[Stored data]
Definition _proc_getid : K Z :=
  let* ps := gets proc_list in
  let* used := list_pids ps in
  let* start := gets next_pid in
  match getid_loop (Z.to_nat PROC_MAX_COUNT) used start start with
  | None => blocked
  | Some (-1) => ret (-1)
  | Some pid => modify (set_next_pid ((pid + 1) mod PROC_MAX_COUNT)) ;; ret pid
  end.

(** ** [proc_create]: [name] is the C string without its terminator.  The result of
    the allocator is cleared without being compared with NULL. *)
Definition proc_create (name : list Z) : K Z :=
  let* new := alloc in
  let* pid := _proc_getid in
  let* new := deref new in
  (if pid =? PID_IDLE then let* pl := gets proc_list in kassert (bool_decide (pl = []))
   else ret tt) ;;
  (if pid =? PID_INIT then
     let* cp := get_curproc in
     let* cpr := get_proc cp in
     kassert (p_pid cpr =? PID_IDLE) ;;
     modify (set_initproc (Some new))
   else ret tt) ;;
  let* cwd :=
    (if pid >? 2 then
       let* cp := get_curproc in
       let* cpr := get_proc cp in
       match p_cwd cpr with
       | None => panic
       | Some v => modify (add_call (CallVref v)) ;; ret (Some v)
       end
     else ret None) in
  let* parent := gets curproc in
  let* pagedir := pt_get in
  let* wait := fresh in
  (if Z.of_nat (length name) <? PROC_NAME_LEN then ret tt else stuck) ;;
  modify (upd_procs <[new := Proc pid name [] [] parent 0 PROC_RUNNING wait pagedir
                               (replicate NFILES None) cwd]>) ;;
  sched_queue_init wait ;;
  let* pl := gets proc_list in
  modify (set_proc_list (pl ++ [new])) ;;
  (if pid >? 0 then
     let* pp := deref parent in
     set_proc pp (fun ppr => pr_children (p_children ppr ++ [new]) ppr)
   else ret tt) ;;
  ret new.

Fixpoint proc_find (pid : Z) (ps : list Z) : K (option Z) :=
  match ps with
  | [] => ret None
  | p :: ps =>
      let* pr := get_proc p in
      if p_pid pr =? pid then ret (Some p) else proc_find pid ps
  end.

Definition proc_lookup (pid : Z) : K (option Z) :=
  let* ps := gets proc_list in proc_find pid ps.

(** ** Threads *)

(** [kthread_create]: the entry function and its arguments are the new context,
    which the running system keeps.  Of [context_setup] it is the assertions, and
    the stack it writes to, which is not compared with NULL; the page allocator
    gives out multiples of the page size. *)
Definition kthread_create (p : option Z) : K Z :=
  kassert (bool_decide (p <> None)) ;;
  let* p := deref p in
  let* new_thread := alloc in
  let* new_thread := deref new_thread in
  let* stack := alloc in
  let* pr := get_proc p in
  kassert (negb (p_pagedir pr =? 0)) ;;
  let* stack := deref stack in
  let kstack := PAGE_SIZE * stack in
  modify (upd_threads <[new_thread := Kthread kstack None p 0 None KT_RUN SelfLinked]>) ;;
  set_proc p (fun pr => pr_threads (p_threads pr ++ [new_thread]) pr) ;;
  ret new_thread.

Definition kthread_destroy (t : Z) : K unit :=
  let* th := get_thread t in
  kassert (negb (kt_kstack th =? 0)) ;;
  let* pr := get_proc (kt_proc th) in
  (if bool_decide (t ∈ p_threads pr)
   then set_proc (kt_proc th) (pr_threads (filter (fun x => x <> t) (p_threads pr)))
   else ret tt) ;;
  modify (upd_threads (delete t)).

(** [context_switch]: the CPU leaves [old] and continues with the context saved
    in [curthr]. *)
Definition context_switch (old : Z) : C unit := fun s => Yield old s (fun s' => RDone tt s').

(** ** The part of [proc_cleanup] after the init process has waited *)

(** Closing the open files: [do_close(i)] clears the descriptor and calls
    [fput]. *)
Fixpoint close_files (n : nat) (i : nat) : K unit :=
  match n with
  | O => ret tt
  | S n =>
      let* cp := get_curproc in
      let* pr := get_proc cp in
      match p_files pr !! i with
      | Some (Some f) =>
          set_proc cp (fun pr => pr_files (<[i := None]> (p_files pr)) pr) ;;
          modify (add_call (CallFput f))
      | Some None => ret tt
      | None => stuck
      end ;;
      close_files n (S i)
  end.

(** The reparenting loop, over the children the list had when it began. *)
Fixpoint reparent (cs : list Z) : K unit :=
  match cs with
  | [] => ret tt
  | c :: cs =>
      let* linked := child_linked c in
      (if linked : bool then
         child_remove c ;;
         let* ip := gets proc_initproc in
         set_proc c (pr_pproc ip) ;;
         let* ip := deref ip in
         set_proc ip (fun ipr => pr_children (p_children ipr ++ [c]) ipr)
       else ret tt) ;;
      reparent cs
  end.

(** Waking the parent: one [sched_wakeup_on] per sleeping thread it has. *)
Fixpoint wake_parent (wait : Z) (ts : list Z) : K unit :=
  match ts with
  | [] => ret tt
  | t :: ts =>
      let* th := get_thread t in
      (if bool_decide (kt_state th = KT_SLEEP) then sched_wakeup_on wait ;; ret tt else ret tt) ;;
      wake_parent wait ts
  end.

Definition cleanup_tail (status : Z) : K unit :=
  close_files NFILES 0 ;;
  let* cp := get_curproc in
  let* pr := get_proc cp in
  match p_cwd pr with
  | None => panic
  | Some v => modify (add_call (CallVput v))
  end ;;
  reparent (p_children pr) ;;
  set_proc cp (pr_state PROC_DEAD) ;;
  set_proc cp (pr_status status) ;;
  let* pr := get_proc cp in
  let* pp := deref (p_pproc pr) in
  let* ppr := get_proc pp in
  wake_parent (p_wait ppr) (p_threads ppr).

(** ** The mutually recursive functions, over [sw], the call of [sched_switch] *)
Section Knot.
Variable fuel : nat.
Variable sw : C unit.

(** [while (1) { if (list_empty(children)) break; else sched_switch(); }] *)
Fixpoint wait_no_children (n : nat) : C unit :=
  match n with
  | O => cblocked
  | S n =>
      let! cp := lift get_curproc in
      let! pr := lift (get_proc cp) in
      if bool_decide (p_children pr = []) then cret tt else sw ;! wait_no_children n
  end.

Definition proc_cleanup_with (status : Z) : C unit :=
  let! cp := lift get_curproc in
  let! pr := lift (get_proc cp) in
  cassert (1 <=? p_pid pr) ;!
  cassert (bool_decide (p_pproc pr <> None)) ;!
  let! ip := cgets proc_initproc in
  (if bool_decide (ip = Some cp) then wait_no_children fuel else cret tt) ;!
  lift (cleanup_tail status).

(** [retval] is dereferenced as a pointer to the exit status. *)
Definition proc_thread_exited_with (retval : option Z) : C unit :=
  let! status := cderef retval in proc_cleanup_with status.

Definition kthread_exit_with (retval : option Z) : C unit :=
  let! ct := lift get_curthr in
  let! th := lift (get_thread ct) in
  cassert (bool_decide (kt_wchan th = None)) ;!
  cassert (bool_decide (kt_qlink th = Unlinked)) ;!
  let! cp := cgets curproc in
  cassert (bool_decide (Some (kt_proc th) = cp)) ;!
  lift (set_thread ct (t_retval retval)) ;!
  lift (set_thread ct (t_state KT_EXITED)) ;!
  proc_thread_exited_with retval ;!
  sw.

Definition kthread_cancel_with (kthr : option Z) (retval : option Z) : C unit :=
  cassert (bool_decide (kthr <> None)) ;!
  let! k := cderef kthr in
  let! ct := cgets curthr in
  if bool_decide (ct = Some k) then kthread_exit_with retval
  else
    let! th := lift (get_thread k) in
    match kt_state th with
    | KT_SLEEP_CANCELLABLE => lift (set_thread k (t_retval retval) ;; sched_cancel k)
    | KT_SLEEP | KT_RUN =>
        lift (set_thread k (t_cancelled 1) ;; set_thread k (t_retval retval))
    | _ => cret tt
    end.

Definition do_exit_with (status : Z) : C unit :=
  let! ct := cgets curthr in kthread_cancel_with ct (Some status).

(** The loop that takes threads off the run queue until one has not exited;
    [n] is more than the queue holds. *)
Fixpoint pick_loop (n : nat) : K unit :=
  match n with
  | O => stuck
  | S n =>
      let* thr := ktqueue_dequeue kt_runq in
      let* cp := gets curproc in
      modify (set_cur thr cp) ;;
      let* t := deref thr in
      let* th := get_thread t in
      modify (set_cur thr (Some (kt_proc th))) ;;
      if bool_decide (kt_state th = KT_EXITED) then pick_loop n else ret tt
  end.

Definition sched_switch_body : C unit :=
  let! curr_intr_level := lift apic_getipl in
  lift (apic_setipl IPL_HIGH) ;!
  let! empty := lift (sched_queue_empty kt_runq) in
  if empty : bool then
    lift (apic_setipl IPL_LOW) ;!
    lift intr_wait ;!
    lift (apic_setipl curr_intr_level) ;!
    sw
  else
    let! old_thr := cgets curthr in
    let! tq := lift (get_queue kt_runq) in
    (if tq_size tq >? 0 then lift (pick_loop (S (length (tq_list tq)))) else sw) ;!
    let! ct := lift get_curthr in
    let! th := lift (get_thread ct) in
    (if kt_cancelled th =? 1 then do_exit_with 0 else cret tt) ;!
    lift (apic_setipl curr_intr_level) ;!
    let! old := cderef old_thr in
    context_switch old.
End Knot.

Fixpoint sched_switch (fuel : nat) : C unit :=
  match fuel with
  | O => cblocked
  | S fuel => sched_switch_body fuel (sched_switch fuel)
  end.

Definition proc_cleanup (fuel : nat) := proc_cleanup_with fuel (sched_switch fuel).
Definition proc_thread_exited (fuel : nat) := proc_thread_exited_with fuel (sched_switch fuel).
Definition kthread_exit (fuel : nat) := kthread_exit_with fuel (sched_switch fuel).
Definition kthread_cancel (fuel : nat) := kthread_cancel_with fuel (sched_switch fuel).
Definition do_exit (fuel : nat) := do_exit_with fuel (sched_switch fuel).

(** ** Sleeping *)
Definition sched_sleep_on (fuel : nat) (q : Z) : C unit :=
  let! temp := lift get_curthr in
  lift (set_thread temp (t_state KT_SLEEP)) ;!
  lift (ktqueue_enqueue q temp) ;!
  sched_switch fuel.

[Instructions for the task] Repeat exactly the lines above from the one with "set_proc cp (pr_state PROC_DEAD) ;;" up to and including the one with "lift (cleanup_tail status).". No other line belongs in the reply.

[Task response]
  set_proc cp (pr_state PROC_DEAD) ;;
  set_proc cp (pr_status status) ;;
  let* pr := get_proc cp in
  let* pp := deref (p_pproc pr) in
  let* ppr := get_proc pp in
  wake_parent (p_wait ppr) (p_threads ppr).

(** ** The mutually recursive functions, over [sw], the call of [sched_switch] *)
Section Knot.
Variable fuel : nat.
Variable sw : C unit.

(** [while (1) { if (list_empty(children)) break; else sched_switch(); }] *)
Fixpoint wait_no_children (n : nat) : C unit :=
  match n with
  | O => cblocked
  | S n =>
      let! cp := lift get_curproc in
      let! pr := lift (get_proc cp) in
      if bool_decide (p_children pr = []) then cret tt else sw ;! wait_no_children n
  end.

Definition proc_cleanup_with (status : Z) : C unit :=
  let! cp := lift get_curproc in
  let! pr := lift (get_proc cp) in
  cassert (1 <=? p_pid pr) ;!
  cassert (bool_decide (p_pproc pr <> None)) ;!
  let! ip := cgets proc_initproc in
  (if bool_decide (ip = Some cp) then wait_no_children fuel else cret tt) ;!
  lift (cleanup_tail status).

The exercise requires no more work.